Only those lines running from the start of the listing below through the line that holds "and what each" are to be written out, exactly and in full.

=== Input ===

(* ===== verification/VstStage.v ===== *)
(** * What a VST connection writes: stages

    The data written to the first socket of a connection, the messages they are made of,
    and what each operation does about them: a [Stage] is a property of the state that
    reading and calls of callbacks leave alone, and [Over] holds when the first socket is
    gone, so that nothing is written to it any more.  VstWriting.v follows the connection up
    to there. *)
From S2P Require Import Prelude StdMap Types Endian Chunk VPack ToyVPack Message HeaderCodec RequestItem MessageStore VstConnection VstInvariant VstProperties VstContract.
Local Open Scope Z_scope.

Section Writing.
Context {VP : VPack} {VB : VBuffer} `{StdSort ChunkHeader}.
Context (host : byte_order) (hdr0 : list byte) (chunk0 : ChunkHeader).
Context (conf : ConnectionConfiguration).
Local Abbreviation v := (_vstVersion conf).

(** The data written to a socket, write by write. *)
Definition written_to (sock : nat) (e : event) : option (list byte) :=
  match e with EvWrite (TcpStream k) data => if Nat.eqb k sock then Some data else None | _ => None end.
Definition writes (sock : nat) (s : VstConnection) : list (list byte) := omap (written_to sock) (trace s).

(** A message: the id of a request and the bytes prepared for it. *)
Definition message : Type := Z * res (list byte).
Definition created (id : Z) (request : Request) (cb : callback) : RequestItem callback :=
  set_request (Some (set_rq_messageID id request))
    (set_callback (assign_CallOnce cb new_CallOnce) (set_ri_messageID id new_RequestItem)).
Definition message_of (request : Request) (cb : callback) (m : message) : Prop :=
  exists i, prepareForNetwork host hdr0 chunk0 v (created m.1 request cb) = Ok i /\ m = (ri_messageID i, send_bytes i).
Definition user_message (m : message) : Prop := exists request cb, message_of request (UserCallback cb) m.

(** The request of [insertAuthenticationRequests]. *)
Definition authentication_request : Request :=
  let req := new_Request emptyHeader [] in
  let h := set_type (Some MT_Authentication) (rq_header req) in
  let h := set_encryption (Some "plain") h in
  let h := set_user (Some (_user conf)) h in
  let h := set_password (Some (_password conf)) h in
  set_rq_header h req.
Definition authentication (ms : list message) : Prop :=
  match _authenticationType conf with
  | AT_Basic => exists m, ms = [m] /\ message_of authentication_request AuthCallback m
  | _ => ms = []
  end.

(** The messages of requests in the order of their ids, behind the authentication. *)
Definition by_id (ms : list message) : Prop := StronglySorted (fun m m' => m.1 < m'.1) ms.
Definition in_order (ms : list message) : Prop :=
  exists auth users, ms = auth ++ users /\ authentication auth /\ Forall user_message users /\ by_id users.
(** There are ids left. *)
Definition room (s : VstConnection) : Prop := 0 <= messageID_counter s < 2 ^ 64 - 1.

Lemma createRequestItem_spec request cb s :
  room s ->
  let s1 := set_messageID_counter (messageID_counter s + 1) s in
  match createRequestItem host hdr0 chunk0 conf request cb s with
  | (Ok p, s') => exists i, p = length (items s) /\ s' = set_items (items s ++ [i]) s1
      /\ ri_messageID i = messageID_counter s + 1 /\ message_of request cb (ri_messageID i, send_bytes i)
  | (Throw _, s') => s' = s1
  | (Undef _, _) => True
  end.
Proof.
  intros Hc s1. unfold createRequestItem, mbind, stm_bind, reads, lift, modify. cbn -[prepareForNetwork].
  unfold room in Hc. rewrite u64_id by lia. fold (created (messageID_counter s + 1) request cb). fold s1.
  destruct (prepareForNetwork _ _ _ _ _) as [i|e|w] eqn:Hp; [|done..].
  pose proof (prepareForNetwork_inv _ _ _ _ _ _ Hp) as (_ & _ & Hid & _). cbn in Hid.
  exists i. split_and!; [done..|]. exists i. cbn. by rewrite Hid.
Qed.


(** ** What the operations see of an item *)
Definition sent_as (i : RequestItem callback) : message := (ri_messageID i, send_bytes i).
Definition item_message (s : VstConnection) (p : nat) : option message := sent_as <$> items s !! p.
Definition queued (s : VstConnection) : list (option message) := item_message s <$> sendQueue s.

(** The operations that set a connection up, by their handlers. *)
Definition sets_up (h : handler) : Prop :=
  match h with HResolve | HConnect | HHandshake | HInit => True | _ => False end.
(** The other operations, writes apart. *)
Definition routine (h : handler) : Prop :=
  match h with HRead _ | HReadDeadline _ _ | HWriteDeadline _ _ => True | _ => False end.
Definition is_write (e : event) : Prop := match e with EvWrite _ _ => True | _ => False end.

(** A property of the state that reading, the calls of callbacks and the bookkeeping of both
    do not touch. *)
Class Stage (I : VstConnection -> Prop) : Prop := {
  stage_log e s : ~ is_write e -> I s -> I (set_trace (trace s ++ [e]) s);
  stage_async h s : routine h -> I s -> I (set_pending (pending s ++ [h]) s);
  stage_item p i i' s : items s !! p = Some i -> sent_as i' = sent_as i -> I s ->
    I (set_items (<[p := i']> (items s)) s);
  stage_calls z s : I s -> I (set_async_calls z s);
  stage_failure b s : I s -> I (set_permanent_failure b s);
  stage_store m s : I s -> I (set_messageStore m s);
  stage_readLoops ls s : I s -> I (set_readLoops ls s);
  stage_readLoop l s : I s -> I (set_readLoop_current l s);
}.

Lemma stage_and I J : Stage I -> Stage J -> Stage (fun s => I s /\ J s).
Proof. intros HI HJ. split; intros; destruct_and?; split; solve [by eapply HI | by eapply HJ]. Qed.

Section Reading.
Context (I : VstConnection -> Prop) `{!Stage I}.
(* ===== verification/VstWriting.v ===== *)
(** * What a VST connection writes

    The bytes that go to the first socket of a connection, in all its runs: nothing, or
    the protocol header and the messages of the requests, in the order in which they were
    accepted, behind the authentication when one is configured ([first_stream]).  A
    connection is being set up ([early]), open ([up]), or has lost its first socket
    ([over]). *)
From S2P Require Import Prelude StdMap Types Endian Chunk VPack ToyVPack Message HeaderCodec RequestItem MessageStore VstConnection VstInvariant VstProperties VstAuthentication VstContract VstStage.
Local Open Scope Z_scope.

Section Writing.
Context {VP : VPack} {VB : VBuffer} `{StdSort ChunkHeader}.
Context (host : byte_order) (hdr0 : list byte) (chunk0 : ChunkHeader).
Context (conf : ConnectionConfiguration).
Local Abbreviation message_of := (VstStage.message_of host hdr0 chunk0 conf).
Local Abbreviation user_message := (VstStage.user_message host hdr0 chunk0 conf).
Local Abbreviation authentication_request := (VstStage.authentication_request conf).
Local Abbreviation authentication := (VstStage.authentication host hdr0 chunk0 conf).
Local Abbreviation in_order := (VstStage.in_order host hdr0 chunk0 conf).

===

#### [Response area]
(* ===== verification/VstStage.v ===== *)
(** * What a VST connection writes: stages

    The data written to the first socket of a connection, the messages they are made of,
    and what each operation does about them: a [Stage] is a property of the state that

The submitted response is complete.